On 06/24/2011 05:13 PM, Sam Varshavchik wrote:
Mike Wright writes:
> Yesterday I installed putty and selecting "serial" gets me nowhere, so
> for spits and giggles I chose "ssh" and entered the hostname of the
> target machine. It asked for my login name, presented my key and,
> voilá, I'm logged into the remote machine.
>
> That step alone verifies that com port hardware, flow rates and
> handshakes, and null modem cable all work.
I dont't see how it does. ssh doesn't know anything about serial ports,
AFAIK. Furthermore, I'm unable to figure out how ssh, or anything else,
would have the knowledge to map some arbitrary hostname to a specific
serial port on my machine.
Thanks for your help, Sam. (I remember you from way back on my days on
the qmail and inter7 lists).
After a week at this my head is scrambled. I misunderstood and thought
putty was another serial application and all the other stuff went over
that. Jeez. Where was my head. TCP has ports, not serial.

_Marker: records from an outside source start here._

(** * PaX SEGVGUARD: a shallow embedding of sys/hardenedbsd/hbsd_pax_segvguard.c

    The file models the crash-tracking table, the policy resolver and the
    two entry points of the segvguard feature, and states the properties of
    the specification against them.

    Conventions of the embedding.
    - C integers are [Z]; where the source converts between an [int] and an
      unsigned type ([uint32_t status], [size_t se_ncrashes]) the
      conversion is written out with [mod]; the [int] product that arms a
      countdown (seconds times [hz]) is reduced to an [int] with [to_int].
    - Constants, types and helpers that live in headers outside this file
      ([sys/pax.h], [sys/stat.h], [sys/errno.h], [sys/mount.h],
      [sys/fnv_hash.h], the width of [size_t], the tick rate [hz]) are the
      fields of the class [kernel_headers]: every definition and theorem is
      parametric in them.  [hbsd_amd64] is one concrete instance, used to
      run the model.
    - User ids and file serial numbers are [Z]: [se_inode] and [va_fileid]
      are taken to be of one type, and so are [se_uid] and [cr_ruid].
    - A pointer to a table entry is a pair (bucket index, position in the
      bucket's list).
    - Results of the VFS calls ([VOP_ISLOCKED], [vn_lock], [VOP_GETATTR]) and
      of [malloc(M_NOWAIT)] are inputs of the call that makes them: the
      source calls [VOP_GETATTR] once in the lookup and once more in the
      insertion, and nothing ties the two outcomes together.
    - The model is sequential: each entry point runs alone on the table.
      The per-bucket mutexes are not part of the state; the order in which
      each function locks and unlocks them is modelled apart, as the list
      of its mutex operations (the functions named [_mtx]).
    - [KASSERT] is the production build's (it expands to nothing). *)

From stdpp Require Import base list gmap strings.
From Stdlib Require Import ZArith Lia.

Local Open Scope Z_scope.

(** ** Header constants and helpers the source takes from elsewhere *)

Class kernel_headers := {
  (* sys/pax.h *)
  PAX_NOTE_SEGVGUARD : Z;
  PAX_NOTE_NOSEGVGUARD : Z;
  PAX_FEATURE_DISABLED : Z;
  PAX_FEATURE_OPTIN : Z;
  PAX_FEATURE_OPTOUT : Z;
  PAX_FEATURE_FORCE_ENABLED : Z;
  (* sys/stat.h *)
  S_ISUID : Z;
  S_ISGID : Z;
  (* sys/lockmgr.h *)
  LK_EXCLUSIVE : Z;
  (* sys/errno.h *)
  EPERM : Z;
  EFAULT : Z;
  (* sys/mount.h *)
  MNAMELEN : nat;
  (* sys/kernel.h: clock ticks per second *)
  hz : Z;
  (* the width of size_t, in bits *)
  size_t_bits : Z;
  (* sys/fnv_hash.h *)
  FNV1_32_INIT : Z;
  fnv_32_buf : list Z → Z → Z;
  (* the object representation (the bytes the hash reads) of an ino_t and
     of a uid_t *)
  ino_t_bytes : Z → list Z;
  uid_t_bytes : Z → list Z
}.

(** Conversion to [uint32_t] and to [size_t]. *)
Definition to_uint32 (x : Z) : Z := x mod 2 ^ 32.

Definition to_size_t `{kernel_headers} (x : Z) : Z := x mod 2 ^ size_t_bits.

(** The values an [int] can hold. *)
Definition int_range (x : Z) : Prop := - 2 ^ 31 ≤ x < 2 ^ 31.

(** The [int] an arithmetic result is stored as: the result of an [int]
    multiplication wraps around (two's complement, 32 bits). *)
Definition to_int (x : Z) : Z := (x + 2 ^ 31) mod 2 ^ 32 - 2 ^ 31.

(** ** libkern string functions (ISO C semantics)

    A character array is a [list Z]; reading past the end of the list reads
    the terminating NUL. *)

Fixpoint strncpy (src : list Z) (n : nat) : list Z :=
  match n with
  | O => []
  | S n' =>
      match src with
      | [] => replicate n 0
      | c :: src' => if c =? 0 then replicate n 0 else c :: strncpy src' n'
      end
  end.

Fixpoint strnlen (s : list Z) (maxlen : nat) : nat :=
  match maxlen, s with
  | S m, c :: s' => if c =? 0 then O else S (strnlen s' m)
  | _, _ => O
  end.

Fixpoint strncmp (s1 s2 : list Z) (n : nat) : Z :=
  match n with
  | O => 0
  | S m =>
      let c1 := hd 0 s1 in
      let c2 := hd 0 s2 in
      if c1 =? c2
      then if c1 =? 0 then 0 else strncmp (tl s1) (tl s2) m
      else c1 - c2
  end.

(** ** Data model *)

(** [struct pax_segvguard_entry]. [se_callout] is the number of ticks the
    entry's callout was last armed for ([callout_reset]); its handler is
    always [pax_segvguard_cleaner]. The list linkage [se_entry] is the
    position of the entry in its bucket. *)
Record pax_segvguard_entry := mk_entry {
  se_uid : Z;
  se_inode : Z;
  se_mntpoint : list Z;
  se_ncrashes : Z;
  se_callout : Z
}.

(** A pointer to an entry: (bucket, position). *)
Definition se_ptr : Type := nat * nat.

(** [pr->pr_hbsd.segvguard] *)
Record hbsd_segvguard := mk_cfg {
  status : Z;
  expiry : Z;
  suspension : Z;
  maxcrashes : Z
}.

(** [struct prison], as far as this file reads it. Prisons are named by
    numbers; [prison0] is number 0. *)
Record prison := mk_prison {
  pr_parent : option nat;
  pr_hbsd_segvguard : hbsd_segvguard
}.

Definition prison0 : nat := 0%nat.

(** [struct vnode] with the attributes [VOP_GETATTR] reports for it and
    the name of its mount point. *)
Record vnode := mk_vnode {
  va_fileid : Z;
  va_mode : Z;
  f_mntonname : list Z
}.

(** The outcomes of the VFS calls made on a vnode during one derivation of
    an identity. *)
Record vop_results := mk_vop {
  VOP_ISLOCKED : Z;
  vn_lock : Z;
  VOP_GETATTR : Z
}.

(** [struct thread], as far as this file reads it: the process's PaX flags
    ([pax_get_flags_td]), its pid, the real uid of its credential, its
    prison ([pax_get_prison_td]) and the vnode of its text. *)
Record thread := mk_thread {
  p_pax : Z;
  p_pid : Z;
  cr_ruid : Z;
  cr_prison : nat;
  p_textvp : option vnode
}.

(** [struct image_params] *)
Record image_params := mk_imgp {
  vp : vnode
}.

(** What the file prints. *)
Inductive log_event :=
| LogExpired (inode : Z) (mntpoint : list Z) (uid : Z)
| LogGetattrError (pid : Z) (func : string)
| LogSuspending (name : string) (pid : Z) (secs : Z) (ncrashes : Z)
| LogPreventing (name : string) (pid : Z)
| LogInvalidSettings (st : Z)
| LogBootStatus (st : Z)
| LogBootExpiry (secs : Z)
| LogBootSuspension (secs : Z)
| LogBootMaxcrashes (n : Z).

(** The file's globals, the prisons, and the console. *)
Record kstate := mk_kstate {
  pax_segvguard_status : Z;
  pax_segvguard_expiry : Z;
  pax_segvguard_suspension : Z;
  pax_segvguard_maxcrashes : Z;
  pax_segvguard_hashtbl : list (list pax_segvguard_entry);
  prisons : gmap nat prison;
  console : list log_event
}.

Definition PAX_SEGVGUARD_EXPIRY : Z := 2 * 60.
Definition PAX_SEGVGUARD_SUSPENSION : Z := 10 * 60.
Definition PAX_SEGVGUARD_MAXCRASHES : Z := 5.
Definition pax_segvguard_hashsize : Z := 512.

(** State updates. *)
Definition set_hashtbl (t : list (list pax_segvguard_entry)) (st : kstate) : kstate :=
  mk_kstate st.(pax_segvguard_status) st.(pax_segvguard_expiry)
    st.(pax_segvguard_suspension) st.(pax_segvguard_maxcrashes)
    t st.(prisons) st.(console).

Definition set_prisons (p : gmap nat prison) (st : kstate) : kstate :=
  mk_kstate st.(pax_segvguard_status) st.(pax_segvguard_expiry)
    st.(pax_segvguard_suspension) st.(pax_segvguard_maxcrashes)
    st.(pax_segvguard_hashtbl) p st.(console).

Definition printf (e : log_event) (st : kstate) : kstate :=
  mk_kstate st.(pax_segvguard_status) st.(pax_segvguard_expiry)
    st.(pax_segvguard_suspension) st.(pax_segvguard_maxcrashes)
    st.(pax_segvguard_hashtbl) st.(prisons) (st.(console) ++ [e]).

Definition set_status (v : Z) (st : kstate) : kstate :=
  mk_kstate v st.(pax_segvguard_expiry)
    st.(pax_segvguard_suspension) st.(pax_segvguard_maxcrashes)
    st.(pax_segvguard_hashtbl) st.(prisons) st.(console).

Definition set_expiry (v : Z) (st : kstate) : kstate :=
  mk_kstate st.(pax_segvguard_status) v
    st.(pax_segvguard_suspension) st.(pax_segvguard_maxcrashes)
    st.(pax_segvguard_hashtbl) st.(prisons) st.(console).

Definition set_suspension (v : Z) (st : kstate) : kstate :=
  mk_kstate st.(pax_segvguard_status) st.(pax_segvguard_expiry)
    v st.(pax_segvguard_maxcrashes)
    st.(pax_segvguard_hashtbl) st.(prisons) st.(console).

Definition set_maxcrashes (v : Z) (st : kstate) : kstate :=
  mk_kstate st.(pax_segvguard_status) st.(pax_segvguard_expiry)
    st.(pax_segvguard_suspension) v
    st.(pax_segvguard_hashtbl) st.(prisons) st.(console).

(** [pr->pr_hbsd.segvguard] for the prison numbered [pr]. *)
Definition zero_cfg : hbsd_segvguard := mk_cfg 0 0 0 0.

Definition pr_hbsd (st : kstate) (pr : nat) : hbsd_segvguard :=
  match st.(prisons) !! pr with
  | Some p => p.(pr_hbsd_segvguard)
  | None => zero_cfg
  end.

(** [pax_get_prison_td] *)
Definition pax_get_prison_td (td : thread) : nat := td.(cr_prison).

(** [pax_get_flags_td] *)
Definition pax_get_flags_td (td : thread) : Z := td.(p_pax).

(** ** The operations of hbsd_pax_segvguard.c *)

Section segvguard.
Context `{kernel_headers}.

(** [PAX_SEGVGUARD_HASH]: [_hash] is a [uint32_t]. *)
Definition PAX_SEGVGUARD_HASH (se : pax_segvguard_entry) : Z :=
  let _hash := to_uint32 (fnv_32_buf (ino_t_bytes se.(se_inode)) FNV1_32_INIT) in
  let _hash := to_uint32 (fnv_32_buf
                 (take (strnlen se.(se_mntpoint) MNAMELEN) se.(se_mntpoint)) _hash) in
  let _hash := to_uint32 (fnv_32_buf (uid_t_bytes se.(se_uid)) _hash) in
  _hash mod pax_segvguard_hashsize.

(** The index of [PAX_SEGVGUARD_BUCKET(se)] in the table. *)
Definition PAX_SEGVGUARD_BUCKET (se : pax_segvguard_entry) : nat :=
  Z.to_nat (PAX_SEGVGUARD_HASH se).

(** The list of a bucket, and the entry a pointer points to. *)
Definition bucket (st : kstate) (b : nat) : list pax_segvguard_entry :=
  default [] (st.(pax_segvguard_hashtbl) !! b).

Definition deref (st : kstate) (p : se_ptr) : option pax_segvguard_entry :=
  bucket st p.1 !! p.2.

(** An assignment through a pointer to an entry. *)
Definition store (p : se_ptr) (f : pax_segvguard_entry → pax_segvguard_entry)
    (st : kstate) : kstate :=
  set_hashtbl (alter (alter f p.2) p.1 st.(pax_segvguard_hashtbl)) st.

(** [callout_reset(&se->se_callout, to_ticks, pax_segvguard_cleaner, se)]:
    the pending countdown, if any, is replaced. *)
Definition callout_reset (p : se_ptr) (to_ticks : Z) (st : kstate) : kstate :=
  store p (λ se, mk_entry se.(se_uid) se.(se_inode) se.(se_mntpoint)
                   se.(se_ncrashes) to_ticks) st.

More than likely, ssh connected to your machine via TCP/IP, thus
proving
nothing.
I repeat the following line. Hit me with a clueX4.
> Does anybody else have any clues here; I obviously don't :/
This should not be a difficult problem to solve.

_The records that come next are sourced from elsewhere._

Lemma read_chunks_encode_chunk (fuel : nat) (self : PngImage) (c : chunk)
    (rest : bytes) :
  chunk_ok c ->
  read_chunks (S fuel) self (encode_chunk c ++ rest)
  = if bytes_eqb (chunk_type c) (encode "IHDR") then
      match _parse_ihdr self (chunk_data c) with
      | (self', Ok _) => read_chunks fuel self' rest
      | (self', Raise e) => Some (self', Raise e)
      end
    else if bytes_eqb (chunk_type c) (encode "IDAT") then
      read_chunks fuel (append_idat self (chunk_data c)) rest
    else if bytes_eqb (chunk_type c) (encode "PLTE") then
      match _parse_palette self (chunk_data c) with
      | (self', Ok _) => read_chunks fuel self' rest
      | (self', Raise e) => Some (self', Raise e)
      end
    else if bytes_eqb (chunk_type c) (encode "tRNS") then
      read_chunks fuel (set_transparency self (chunk_data c)) rest
    else if bytes_eqb (chunk_type c) (encode "IEND") then
      Some (self, Ok tt)
    else read_chunks fuel self rest.
Proof.
  intros (Hty & Hcrc & Hlen). destruct c as [ty data crc].
  cbn [chunk_type chunk_data chunk_crc] in *.
  unfold encode_chunk. cbn [chunk_type chunk_data chunk_crc].
  rewrite <- !app_assoc. rewrite read_chunks_S.
  rewrite take_pack_I, drop_pack_I, (unpack_I_pack_I _ Hlen).
  change (length (pack_I (length data)) =? 0)%nat with false.
  cbv iota zeta.
  symmetry in Hty, Hcrc.
  rewrite !(take_app_length' ty _ 4 Hty), !(drop_app_length' ty _ 4 Hty).
  rewrite !take_app_length, !drop_app_length.
  rewrite !(drop_app_length' crc rest 4 Hcrc).
  reflexivity.
Qed.

Lemma read_chunks_fuel_irrelevant (fuel1 : nat) :
  forall (fuel2 : nat) (self : PngImage) (stream : bytes),
    (length stream < fuel1)%nat -> (length stream < fuel2)%nat ->
    read_chunks fuel1 self stream = read_chunks fuel2 self stream.
Proof.
  induction fuel1 as [|fuel1 IH]; intros fuel2 self stream H1 H2; [lia|].
  destruct fuel2 as [|fuel2]; [lia|].
  rewrite !read_chunks_S.
  destruct (length (take 4 stream) =? 0)%nat; [reflexivity|].
  destruct (unpack_I (take 4 stream)) as [len|e] eqn:Hlenb; [|reflexivity].
  apply unpack_I_Ok in Hlenb. rewrite length_take in Hlenb.
  cbv zeta.
  set (stream' := drop 4 (drop len (drop 4 (drop 4 stream)))).
  assert (Hs : (length stream' < fuel1)%nat /\ (length stream' < fuel2)%nat)
    by (subst stream'; rewrite !length_drop; lia).
  destruct Hs as [Hs1 Hs2].
  repeat match goal with
         | |- context [bytes_eqb ?a ?b] => destruct (bytes_eqb a b)
         | |- context [_parse_ihdr ?s ?d] =>
             destruct (_parse_ihdr s d) as [? [[]|?]]
         | |- context [_parse_palette ?s ?d] =>
             destruct (_parse_palette s d) as [? [[]|?]]
         end; try reflexivity; apply IH; assumption.
Qed.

1) Verify that you have both serial ports wired correctly. Presumably,
you have a "null modem" adapter wired in, to cross the appropriate pins.
I used to do serial port hacking, and I used to remember all the pinouts
by heart. Don't remember them anymore, but I still remember the logical
names.
2) Run minicom on both machines, set them to to the same
speed/parity/stop settings, but turn off flow control, and turn off
echo. Use 9600bps, it's a reliable failsafe. It's possible that older
hardware may not support higher speeds. It's possible that your
null-modem adaptor does not cross the RTS/CTS and DTR/DSR pins, so
hardware flow control will not work. If they're set to the same speed,
anything you type on one machine, in minicom, should show up in the
other one's screen, and vice versa.
3) If you're not getting any response from minicom, and you have them at
the same speed/parity/stop setting, and no flow contorl, there could
only be two reasons for that:
A) Your null-modem adapter is not a null-modem adapter.
B) One or the other minicom opened the wrong serial port device. If your
machine has two serial ports, it's a trial and error which one is ttyS0,
and which one is ttyS1. Even if your server has one serial port visible,
it's entirely possible that your motherboard's chipset actually has two
UARTs, but only one of them is wired to an actual serial port, so even
if you have only one serial port sticking out, it may very well be
ttyS1, rather than ttyS0.
After much mucking about I got one machine to echo gibberish to the
other, even though both have the same settings. One echoes even though
echo is set to off.
Sunday I'll go buy two connectors and wire my own 3-wire null modem
cable: ground, tx, rx. I'm tending to agree with you that something in
the cable chain is messed up. The motherboard has a header to com
adapter that could also be a source of trouble.
Thanks again.
Well, you also mentioned Xen, and if one of your machines is a virtual
machine, it's possible that Xen is not connecting your VM's logical
serial port to your actual hardware serial port. I don't know much about
Xen, so you'll need to try to dig through its documentation to see if it
says anything about supporting serial ports.
Xen domain0. No virtuals
If in doubt, get rid of Xen temporarily, and run minicom natively on
both hosts, and get them talking to each other. Once you've proven that
you have the serial ports wired correctly, then bring Xen into the
picture, and try to get it working with Xen.